Invisible Numbers

There is a brilliant programme on BBC Radio 4 called “More or Less”. It is presented by Tim Harford, a financial journalist, who probes the numbers bandied about by the media. For instance, he recently delved into the UK Covid stats to get to the true picture. He explains everything so well that, for the half hour that the programme lasts, I actually believe that I understand numbers.

Occasionally he poses puzzles for the listeners. A recent puzzle went something like this: add 28 to 50-something (I’m sorry, I can’t recall the exact sum). The point was, people wrote in with what seemed, to me, to be unnecessarily complicated solutions. There was talk of carrying numbers over and other technical terminology. Surely, I thought, you just add 20 and then 8?

I remembered then that, when I was at school, my parents were told that children without sight thought of figures differently to sighted children.

So: is this true?

I don’t remember much of the maths we did at my infants’ school. We did do some but I can only really remember sheets of numbered squares. To help us learn our times tables we had to colour in, say, every third square or every ninth square. I loved colouring and all that stays with me now is a memory of the fun I had choosing the colours to use. The numbers were a secondary matter as far as I was concerned.

I also remember buying a Ladybird addition and subtraction book which taught you to do sums by putting numbers above and below lines. I know I enjoyed learning how to do this and completing the book but I can no longer recall how to do sums in this way.

I first went to a school for the blind when I was seven and three quarters. (I was very proud of knowing my precise age!) I still had residual vision and was given something called a Colour Factor. This was a box with bars of different colours and lengths representing the numbers from 1 to 12. The figure one was a small white cube rather like a sugar lump. The number two was pink and twice the size. You played around with these bars until you discovered that pink and light blue equalled yellow. Again, as I loved colours, I really enjoyed playing with the Colour Factor. I don’t think many of my classmates had enough sight to make use of this piece of apparatus. It had limited educational value but it looms large in my memory.

After that I moved on to sums brailled on red card. When you finished each card, you went to the teacher and got the next one, thus getting a good feeling of making progress. There must have been some teaching involved. I can’t have magically known how to do all the types of sums on the card, but, again, the cupboard is bare. I can’t recall the teaching, I just remember the cards.

It was at this point in my education that I started missing lessons through having to spend long spells in hospital and in sick bay.
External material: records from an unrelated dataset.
(** * CPU scheduling simulation (project1.py): shallow embedding and properties

    The development follows [p1/project1.py].  Python objects of class
    [Process] live in a store (the list [cpu._procs]); every other place that
    holds a process ([_curr], [_ready], the keys of [_io] and [_finished])
    holds a reference, modelled as the index of the object in the store, so
    that a mutation through one alias is seen through all of them.

    Python [int] is [Z].  The [float] accumulators [_total_wait],
    [_total_turnaround] and [_total_num] only ever hold sums of integers and
    are modelled as [Z]; the three averages are quotients of two such sums and
    are modelled as reduced rationals [Q] (the float quotient is exact
    whenever the rational one is representable, which is the case for every
    concrete value computed below). *)

From Stdlib Require Import ZArith List String Ascii QArith Qreduction Lia Bool
  Arith Permutation DecimalString.
From Stdlib Require Import Sorting.Sorted.
Import ListNotations.
Open Scope Z_scope.

(** ** Exceptions and the error monad *)

Inductive exn : Type :=
| AttributeError      (* attribute access on [None] *)
| ZeroDivisionError.  (* float division by zero *)

Inductive result (A : Type) : Type :=
| Ok (a : A)
| Raise (e : exn).
Arguments Ok {A} a.
Arguments Raise {A} e.
(** * loadsStores: thread roles, clock offsets and timing protocols

    A shallow embedding of [microBM/loadsStores.cc] (LOMP micro-benchmarks).
    The OpenMP team is modelled by its observable data flow: barriers order
    the phases of a sample, so what each phase writes is a function of the
    thread's role and of the clock readings, which are inputs of the model. *)

From Stdlib Require Import ZArith QArith Qround Qabs Qpower Lia String Ascii
  Permutation.
From stdpp Require Import base list list_numbers.

Local Open Scope Z_scope.

(** ** Machine integers *)

(** [#define MAX_THREADS 512] *)
Definition MAX_THREADS : Z := 512.

(** Two's-complement reduction of a value to a 32-bit [int]. *)
Definition int_wrap (z : Z) : Z := (z + 2 ^ 31) mod 2 ^ 32 - 2 ^ 31.

(** The same for an [int64_t]. *)
Definition int64_wrap (z : Z) : Z := (z + 2 ^ 63) mod 2 ^ 64 - 2 ^ 63.

(** ** Logical positions *)

(** [int logicalPos = (me + nThreads - from) % nThreads;]
    (lines 252 and 541).  C's [%] truncates, which is [Z.rem]. *)
Definition logicalPos (me nThreads from : Z) : Z :=
  Z.rem (me + nThreads - from) nThreads.

(** The same expression with every intermediate [int] reduced to 32 bits. *)
Definition logicalPos_int (me nThreads from : Z) : Z :=
  Z.rem (int_wrap (int_wrap (me + nThreads) - from)) nThreads.


(** The thread that sits at a given logical position (the inverse map). *)
Definition threadAt (p nThreads from : Z) : Z := Z.rem (p + from) nThreads.

(** Thread [t] belongs to a team of [nThreads] threads. *)
Definition inTeam (nThreads t : Z) : bool := (0 <=? t) && (t <? nThreads).

(** ** Role tables *)

(** The anonymous [enum] and the conditional expression of
    [measureSharingFrom] (lines 254-263). *)
Module Sharing.
Inductive role : Set := active | setup | setupOwner | nothing.

Definition whatIDo (logicalPos sharing : Z) : role :=
  if logicalPos =? 0 then active
  else if logicalPos <? sharing then setup
  else if logicalPos =? sharing then setupOwner
  else nothing.

(** The role of every thread of the team, in thread order. *)
Definition teamRoles (nThreads from sharing : Z) : list role :=
  (fun me => whatIDo (logicalPos me nThreads from) sharing)
    <$> seqZ 0 nThreads.

(** The same roles listed by logical position. *)
Definition rolesInLogicalOrder (nThreads from sharing : Z) : list role :=
  (fun p => whatIDo (logicalPos (threadAt p nThreads from) nThreads from)
              sharing) <$> seqZ 0 nThreads.
End Sharing.
(** Asked for a state, the prompt is given the line [x], on which
    [int] raises, and then the valid line [1]. *)
Lemma ask_user_input_raises_on_unparsable_line_witness :
  unparsable toy_int false "x"
  ∧ ∃ e, ask_user_input toy_int ["x"; "1"] [(); ()] false [] None = (Raise e, ["1"]).
Proof.
  assert (unparsable toy_int false "x") as Hbad.
  { intros choice [<-|Hc]; [reflexivity|].
    destruct choice as [|a [|b choice]]; simpl in Hc; discriminate. }
  split; [exact Hbad|].
  exact (ask_user_input_raises_on_unparsable_line toy_int "x" ["1"] [(); ()] false [] None Hbad).
Defined.

(** C9, the claim as stated fails: on the line [x] the prompt for a
    branch raises instead of prompting again, and the valid line [T]
    that follows is never read; on the line [0] the prompt for a state
    returns the index [-1]. *)
Lemma ask_user_input_does_not_prompt_again :
  ask_user_input toy_int ["x"; "T"] ([] : list ()) true [conditional_true] None
    = (Raise TypeError, ["T"])
  ∧ ask_user_input toy_int ["0"; "1"] [(); ()] false [] None = (Ok (StateIndex (-1)), ["1"]).
Proof. split; reflexivity. Qed.

(** ** The visitor: blocks without outgoing edges *)

Section terminal_blocks.
Context {State Formula Instr HasRet : Type}.
Context (py_int : string → option Z).
Context (constraints : State → list Formula).
Context (emulate_basic_block :
  list (state_item State) → HasRet → list Instr → option (bool * list (state_item State))).
Context (solver_check : list Formula → option check_result).
Context (G : Graph Instr).
Context (circles : gset string).
(** An arc of nine that starts at a compass index holds three compass
    samples, and is kept by the rejection step. *)
Lemma isCorner_top_arc :
  segmentTest 0 topArcSample 5 = true /\ isCorner 0 topArcSample 5 = true.
Proof. vm_compute. split; reflexivity. Qed.

(** C1. The rejection step changes the verdict: on the candidate 0 with
    samples 1 to 9 at 10 and the others at 0, threshold 5, the main loop of
    [isCorner] finds the arc of nine that starts at index 1, while
    [isCorner] rejects, only two of the compass samples (4 and 8) lying on
    the arc. *)
Theorem isCorner_loses_arc :
  segmentTest 0 arcSample 5 = true /\
  isTriviallyExcluded arcSample 0 5 = true /\
  isCorner 0 arcSample 5 = false.
Proof. vm_compute. repeat split. Qed.

(** C2. [isCorner p cp t] holds exactly when three of the four compass
    samples (indices 0, 4, 8, 12) exceed [p] by more than [t] or three of
    them are exceeded by [p] by more than [t], and some start [x] below 16
    has all nine samples [(x + y) mod 16], [y] from 0 to 8, exceeding [p] by
    more than [t], or all nine exceeded by [p] by more than [t].  The
    differences are Go's [int] differences; where no difference between [p]
    and a sample overflows, they are the exact ones. *)
Theorem isCorner_iff (p : Z) (cp : list Z) (t : Z) :
  length cp = 16%nat ->
  (isCorner p cp t = true <-> cornerCriterion Int64.sub p cp t) /\
  ((forall k, 0 <= k < 16 ->
      in_range (get16 cp k - p) /\ in_range (p - get16 cp k)) ->
   (isCorner p cp t = true <-> cornerCriterion Z.sub p cp t)).
Proof.
  intros _. split; [apply isCorner_criterion|].
  intros Hr. rewrite isCorner_criterion.
  split; apply cornerCriterion_ext; intros k Hk; destruct (Hr k Hk) as [H1 H2];
    unfold Int64.sub; rewrite !wrap_small by assumption; auto.
Qed.

Lemma isCorner_iff_witness :
  length topArcSample = 16%nat /\
  isCorner 0 topArcSample 5 = true /\
  cornerCriterion Int64.sub 0 topArcSample 5.
Proof.
  split; [reflexivity|]. split; [vm_compute; reflexivity|].
  apply (proj1 (proj1 (isCorner_iff 0 topArcSample 5 eq_refl))).
  vm_compute. reflexivity.
Defined.

(* ================================================================== *)
(** ** Slice reads *)

Lemma index_Returns s w v :
  index s w = Returns v ->
  0 <= w < Z.of_nat (length s) /\ nth_error s (Z.to_nat w) = Some v.
Proof.
  unfold index. destruct (Z.ltb_spec w 0); [discriminate|].
  destruct (nth_error s (Z.to_nat w)) eqn:E; [|discriminate].
  intros [= ->]. split; [|reflexivity].
  assert (Z.to_nat w < length s)%nat by (apply nth_error_Some; congruence). lia.
Qed.

Lemma index_in_bounds s w :
  0 <= w < Z.of_nat (length s) -> exists v, index s w = Returns v.
Proof.
  intros H. unfold index. destruct (Z.ltb_spec w 0); [lia|].
  destruct (nth_error s (Z.to_nat w)) eqn:E; [eauto|].
  apply nth_error_None in E. lia.
Qed.

Lemma index_out_of_bounds s w :
  w < 0 \/ Z.of_nat (length s) <= w -> index s w = Panics.
Proof.
  intros H. unfold index. destruct (Z.ltb_spec w 0); [reflexivity|].
  destruct (nth_error s (Z.to_nat w)) eqn:E; [|reflexivity].
  assert (Z.to_nat w < length s)%nat by (apply nth_error_Some; congruence). lia.
Qed.

Lemma index_fuel s w : index s w <> OutOfFuel.
Proof.
  unfold index. destruct (w <? 0); [discriminate|].
  destruct (nth_error s (Z.to_nat w)); discriminate.
Qed.

Lemma readCircle_fuel s w offs : readCircle s w offs <> OutOfFuel.
Proof.
  induction offs as [|o os IH]; cbn; [discriminate|].
  pose proof (index_fuel s (Int64.add w o)).
  destruct (index s (Int64.add w o)); cbn; try congruence.
  destruct (readCircle s w os); cbn; congruence.
Qed.

Lemma readCircle_in_bounds s w offs :
  (forall o, In o offs -> 0 <= Int64.add w o < Z.of_nat (length s)) ->
  exists vs, readCircle s w offs = Returns vs.
Proof.
  induction offs as [|o os IH]; intros H; cbn; [eauto|].
  destruct (index_in_bounds s (Int64.add w o)) as [v ->]; [apply H; now left|].
  destruct IH as [vs ->]; [intros; apply H; now right|].
  cbn. eauto.
Qed.

(** What [readCircle] returns holds the pixels at the given offsets. *)
Lemma readCircle_Returns s w offs vs :
  readCircle s w offs = Returns vs ->
  Forall2 (fun o v => index s (Int64.add w o) = Returns v) offs vs.
Proof.
  revert vs. induction offs as [|o os IH]; intros vs; cbn.
  - intros [= <-]. constructor.
  - destruct (index s (Int64.add w o)) eqn:E; cbn; try discriminate.
    destruct (readCircle s w os); cbn; try discriminate.
    intros [= <-]. constructor; auto.
Qed.

Lemma candidate_fuel pixels width t i j : candidate pixels width t i j <> OutOfFuel.
Proof.
  unfold candidate.
  pose proof (index_fuel pixels (Int64.add (Int64.mul i width) j)).
  destruct (index pixels _); cbn [bind]; try congruence.
  pose proof (readCircle_fuel pixels (Int64.add (Int64.mul i width) j)
                (getCircleOffsets width)).
  destruct (readCircle pixels _ _); cbn [bind]; congruence.
Qed.

(* ================================================================== *)
(** ** The loops of the scan against the scan of the specification *)

Lemma flat_map_nil {A B} (f : A -> list B) l :
  (forall a, In a l -> f a = []) -> flat_map f l = [].
Proof.
  induction l as [|a l IH]; intros H; cbn; [reflexivity|].
  rewrite H by now left. apply IH. intros; apply H; now right.
Qed.

(** Skipping [k] columns of a range is starting [k] columns later. *)
Lemma selectRow_skip accept row k lo hi :
  selectRow accept row k (zrange lo hi) =
  selectRow accept row 0 (zrange (lo + Z.of_nat k) hi).
Proof.
  revert lo. induction k as [|k IH]; intros lo.
  - now replace (lo + Z.of_nat 0) with lo by lia.
  - destruct (Z.lt_ge_cases lo hi) as [H|H].
    + rewrite (zrange_cons lo hi H). cbn [selectRow]. rewrite IH.
      do 2 f_equal. lia.
    + rewrite !zrange_nil by lia. reflexivity.
Qed.

Section RowProofs.

Variables (pixels : list Z) (width threshold : Z).

Let offs := getCircleOffsets width.
Let bw := Int64.sub width 3.
Let cand := candidate pixels width threshold.
Let acc := accepted pixels width threshold.

(** One turn of the column loop, by the outcome of the candidate's test. *)
Lemma rowLoop_step i fuel j corners :
  j < bw ->
  rowLoop pixels width threshold offs i (S fuel) j corners =
  match cand i j with
  | Returns true =>
      rowLoop pixels width threshold offs i fuel
              (Int64.add (Int64.add j 3) 1) (corners ++ [j; i])
  | Returns false =>
      rowLoop pixels width threshold offs i fuel (Int64.add j 1) corners
  | Panics => Panics
  | OutOfFuel => OutOfFuel
  end.
Proof.
  intros Hj. cbn [rowLoop]. fold bw.
  destruct (Z.ltb_spec j bw); [|lia].
  unfold cand, candidate. fold offs.
  destruct (index pixels (Int64.add (Int64.mul i width) j)); cbn [bind]; try reflexivity.
  destruct (readCircle pixels (Int64.add (Int64.mul i width) j) offs);
    cbn [bind]; reflexivity.
Qed.

Lemma rowLoop_exit i fuel j corners :
  bw <= j -> rowLoop pixels width threshold offs i fuel j corners = Returns corners.
Proof.
  intros Hj. destruct fuel; cbn [rowLoop]; fold bw;
    destruct (Z.ltb_spec j bw); (lia || reflexivity).
Qed.


(** The column loop either panics at a candidate of the row, or returns
    the corners it was given followed by the row's selection. *)
Lemma rowLoop_spec i :
  bw <= max_int - 3 ->
  forall fuel j corners,
    min_int <= j ->
    (Z.to_nat (bw - j) <= fuel)%nat ->
    (rowLoop pixels width threshold offs i fuel j corners = Panics /\
     exists j', j <= j' < bw /\ cand i j' = Panics) \/
    rowLoop pixels width threshold offs i fuel j corners =
      Returns (corners ++ flatten (selectRow (acc i) i 0 (zrange j bw))).
Proof.
  intros Hbw. induction fuel as [|fuel IH]; intros j corners Hlo Hfuel.
  - right. rewrite rowLoop_exit by lia. rewrite zrange_nil by lia.
    cbn. now rewrite app_nil_r.
  - destruct (Z.lt_ge_cases j bw) as [Hj|Hj].
    2:{ right. rewrite rowLoop_exit by lia. rewrite zrange_nil by lia.
        cbn. now rewrite app_nil_r. }
    rewrite rowLoop_step by assumption.
    rewrite (zrange_cons j bw Hj). cbn [selectRow].
    unfold acc at 1 3. unfold accepted. fold cand.
    pose proof (candidate_fuel pixels width threshold i j) as Hnf. fold cand in Hnf.
    destruct (cand i j) as [[|]| |] eqn:Ec.
    + assert (Int64.add (Int64.add j 3) 1 = j + 4) as ->.
      { unfold Int64.add. rewrite wrap_plus_l.
        replace (j + 3 + 1) with (j + 4) by lia. apply wrap_small. unfold in_range, min_int, max_int in *. lia. }
      rewrite selectRow_skip.
      replace (j + 1 + Z.of_nat 3) with (j + 4) by lia.
      destruct (IH (j + 4) (corners ++ [j; i])) as [[E [j' [Hj' P]]]|E]; try lia.
      * left. split; [exact E|]. exists j'. split; [lia|exact P].
      * right. rewrite E. cbn [flatten]. now rewrite <- app_assoc.
    + assert (Int64.add j 1 = j + 1) as ->.
      { apply wrap_small. unfold in_range, min_int, max_int in *. lia. }
      destruct (IH (j + 1) corners) as [[E [j' [Hj' P]]]|E]; try lia.
      * left. split; [exact E|]. exists j'. split; [lia|exact P].
      * right. exact E.
    + left. split; [reflexivity|]. exists j. split; [lia|exact Ec].
    + congruence.
Qed.

End RowProofs.

Section ImageProofs.

Variables (pixels : list Z) (width height threshold : Z).

Let offs := getCircleOffsets width.
Let bw := Int64.sub width 3.
Let bh := Int64.sub height 3.
Let cand := candidate pixels width threshold.
Let acc := accepted pixels width threshold.

Lemma imageLoop_exit rowFuel fuel i corners :
  bh <= i ->
  imageLoop pixels width height threshold offs rowFuel fuel i corners = Returns corners.
Proof.
  intros Hi. destruct fuel; cbn [imageLoop]; fold bh;
    destruct (Z.ltb_spec i bh); (lia || reflexivity).
Qed.
(** The persisted zone format in the specification's words: an ordered
    list of records, each with a string name (when it has one) and a list
    of [[x, y]] integer pairs. *)
Definition is_xy (j : json) : bool :=
  match j with
  | JArray [JInt _; JInt _] => true
  | _ => false
  end.

Definition is_zone_record (j : json) : bool :=
  match j with
  | JObject fields =>
      match dict_get "name" fields with
      | None | Some (JString _) => true
      | Some _ => false
      end
      && match dict_get "points" fields with
         | Some (JArray pts) => forallb is_xy pts
         | _ => false
         end
  | _ => false
  end.

Definition conforms (j : json) : bool :=
  match j with
  | JArray records => forallb is_zone_record records
  | _ => false
  end.

(** ** The control loop of [main] *)

(** The list objects that hold points live in a heap, by address: the list
    bound to [state["active"]] is mutated in place, and a zone keeps the
    address of its own list. *)
Record ZoneObj : Type := { zone_name : string; zone_points : nat }.

Record Args : Type :=
  { args_source : string;
    args_zones : string;
    args_csv : option string;
    args_bs_thresh : Z }.

Record State : Type :=
  { heap : list (list (Z * Z));
    zones : list ZoneObj;
    active : nat;
    zone_counter : Z;
    help_on : bool;
    paused : bool;
    frame_idx : Z;
    cap : list Frame;
    csv_f : option (list string);
    fs : FS;
    stdout : list string }.

Definition set_heap (h : list (list (Z * Z))) (st : State) : State :=
  {| heap := h; zones := zones st; active := active st;
     zone_counter := zone_counter st; help_on := help_on st;
     paused := paused st; frame_idx := frame_idx st; cap := cap st;
     csv_f := csv_f st; fs := fs st; stdout := stdout st |}.

Definition set_zones (zs : list ZoneObj) (st : State) : State :=
  {| heap := heap st; zones := zs; active := active st;
     zone_counter := zone_counter st; help_on := help_on st;
     paused := paused st; frame_idx := frame_idx st; cap := cap st;
     csv_f := csv_f st; fs := fs st; stdout := stdout st |}.

Definition set_zone_counter (n : Z) (st : State) : State :=
  {| heap := heap st; zones := zones st; active := active st;
     zone_counter := n; help_on := help_on st;
     paused := paused st; frame_idx := frame_idx st; cap := cap st;
     csv_f := csv_f st; fs := fs st; stdout := stdout st |}.

Definition set_help_on (b : bool) (st : State) : State :=
  {| heap := heap st; zones := zones st; active := active st;
     zone_counter := zone_counter st; help_on := b;
     paused := paused st; frame_idx := frame_idx st; cap := cap st;
     csv_f := csv_f st; fs := fs st; stdout := stdout st |}.

Definition set_paused (b : bool) (st : State) : State :=
  {| heap := heap st; zones := zones st; active := active st;
     zone_counter := zone_counter st; help_on := help_on st;
     paused := b; frame_idx := frame_idx st; cap := cap st;
     csv_f := csv_f st; fs := fs st; stdout := stdout st |}.

(** The end of a processed frame: the frame is consumed, the row (if any)
    is written, and [frame_idx += 1]. *)
Definition set_frame_done (rest : list Frame) (log : option (list string))
    (st : State) : State :=
  {| heap := heap st; zones := zones st; active := active st;
     zone_counter := zone_counter st; help_on := help_on st;
     paused := paused st; frame_idx := frame_idx st + 1; cap := rest;
     csv_f := log; fs := fs st; stdout := stdout st |}.

Definition set_fs (f : FS) (st : State) : State :=
  {| heap := heap st; zones := zones st; active := active st;
     zone_counter := zone_counter st; help_on := help_on st;
     paused := paused st; frame_idx := frame_idx st; cap := cap st;
     csv_f := csv_f st; fs := f; stdout := stdout st |}.

(** [print(...)] *)
Definition print (line : string) (st : State) : State :=
  {| heap := heap st; zones := zones st; active := active st;
     zone_counter := zone_counter st; help_on := help_on st;
     paused := paused st; frame_idx := frame_idx st; cap := cap st;
     csv_f := csv_f st; fs := fs st; stdout := stdout st ++ [line] |}.

(** How one step of [main] ends: the loop goes on, the loop was left and
    [main] returned, an exception left [main], or a zone file was loaded
    whose zones are not [Zone]s as declared (no exception is raised there;
    what follows is outside this model). *)
Inductive outcome : Type :=
  | Running (st : State)
  | Finished (st : State)
  | Crashed (e : exn)
  | IllTyped.

(** The zone as the program reads it through the object's fields. *)
Definition zone_at (h : list (list (Z * Z))) (z : ZoneObj) : Zone :=
  {| name := zone_name z; points := h !!! zone_points z |}.

Definition zones_of (st : State) : list Zone := zone_at (heap st) <$> zones st.

(** [state["active"]] *)
Definition active_poly (st : State) : list (Z * Z) := heap st !!! active st.

(** New [Zone] objects, each with a list of its own. *)
Definition alloc_zones (h : list (list (Z * Z))) (zs : list Zone)
  : list (list (Z * Z)) * list ZoneObj :=
  (h ++ (points <$> zs),
   imap (λ i z, {| zone_name := name z; zone_points := length h + i |}) zs).

(** A mouse event [(event, x, y)] handed to the callback. *)
Record MouseEvent : Type := { mouse_event : Z; mouse_x : Z; mouse_y : Z }.

Definition EVENT_LBUTTONDOWN : Z := 1.

Definition on_mouse (st : State) (m : MouseEvent) : State :=
  if mouse_event m =? EVENT_LBUTTONDOWN
  then set_heap (<[active st := active_poly st ++ [(mouse_x m, mouse_y m)]]>
                   (heap st)) st
  else st.

Definition ord (c : Ascii.ascii) : Z := Z.of_N (Ascii.N_of_ascii c).
Arguments ord c%_char.

(** The header line and a row of the CSV log. *)
Definition csv_header (zs : list Zone) : string :=
  join_comma (["frame"; "count_total"; "avg_motion"] ++ (name <$> zs)).

Definition csv_row (frame_idx n_detections : Z) (avg_motion : spec_float)
    (counts : gmap string Z) (zs : list Zone) : string :=
  join_comma ([str frame_idx; str n_detections; format_2f avg_motion] ++
              ((λ z, str (default 0 (counts !! name z))) <$> zs)).

Section Main.

Variable np_mean : list spec_float → spec_float.

(** The [if not paused:] block without its drawing calls, which leave the
    state alone; [process_frame_drawn] below has them, and an exception of
    theirs leaves [main].  The OSC sends leave the state alone too, and a
    failed send is swallowed. *)
Definition process_frame (args : Args) (st : State) : outcome :=
  match cap st with
  | [] => Finished st
  | frame :: rest =>
      match compute_motion_percent np_mean (shape frame) (fgmask frame)
              (detections frame) (args_bs_thresh args) with
      | Raise e => Crashed e
      | Ok (avg_motion, _, _) =>
          match zone_counts (detections frame) (zones_of st) with
          | Raise e => Crashed e
          | Ok counts_per_zone =>
              let row := csv_row (frame_idx st)
                           (Z.of_nat (length (detections frame)))
                           avg_motion counts_per_zone (zones_of st) in
              Running (set_frame_done rest
                         ((λ lines, lines ++ [row]) <$> csv_f st) st)
          end
      end
  end.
When I went to Chorleywood College, my secondary school, I got on all right with numbers to start with. In the days before electronic talking calculators, we used abacuses. I loved mine and still use it for addition and subtraction although I have forgotten now how to do division and multiplication. Incidentally, when I visited Russia in the 1990s and stayed in a town on the Russian-Chinese border, I was delighted to find that many of the shopkeepers still used abacuses to tally amounts rather than electronic tills.

Another fun maths activity at school was creating geometric shapes. We had tactile graph paper laid out on rubber mats. Following the teacher’s instructions, we would count, say, five squares along the bottom row and, say,  six from the left edge, and then fix a drawing pin at said point. We would follow further instructions and determine the location of the next pin. When all the drawing pins were inserted, we joined them up with an elastic band and, hey presto, there was an interesting shape!

At some point we tackled matrices, which involved writing figures in squares on our Perkins braillers. I don’t recall what we did with said figures but, whatever it was, I did manage to do it.

I wasn’t too bad at algebra in the beginning but at some point it left me behind.

We didn’t have to take O-level maths because it was understood that it was a difficult subject for visually-impaired children and I never sat the exam. Some girls did go on to do A-level maths and even studied it at degree level, but they were few and far between.

I left school with the conviction that I was useless at numbers. Looking back, I believe now that, at some point, the gaps left by my earlier absences from class had undermined my ability to keep up.

As an adult, I did get some confidence back by doing the numbers problems on the TV game show “Countdown”. Using the four stand arithmetic operations of addition, subtraction, multiplication and division, you have to make a specified large number from a random collection of six small numbers, none of which is larger than 10. I couldn’t necessarily do the sum in the 30 seconds allowed on the show but I started to get there if I gave myself time and didn’t panic.

So, back to my original question: is it true that children without sight think of numbers differently to sighted children?

My considered answer would be yes, but it depends on what age you were when you lost your sight.

My experience was that children who lost their sight after or around the age of 11 still thought of calculations in terms of carrying numbers and putting numbers above and below lines. But if you lost your sight at a very young age, like I did, you almost had to start off all over again and relearn arithmetic from scratch.

I don’t know for sure but I think there is something inherently visual about Maths and you have to have a certain kind of mind to overcome this if you can’t see. I expect that if I Googled enough I would find learned research papers on this very topic…

…But life is too short and, besides, it’s time for a tea break. (Yes, I can tell the time – with a tactile watch, of course!)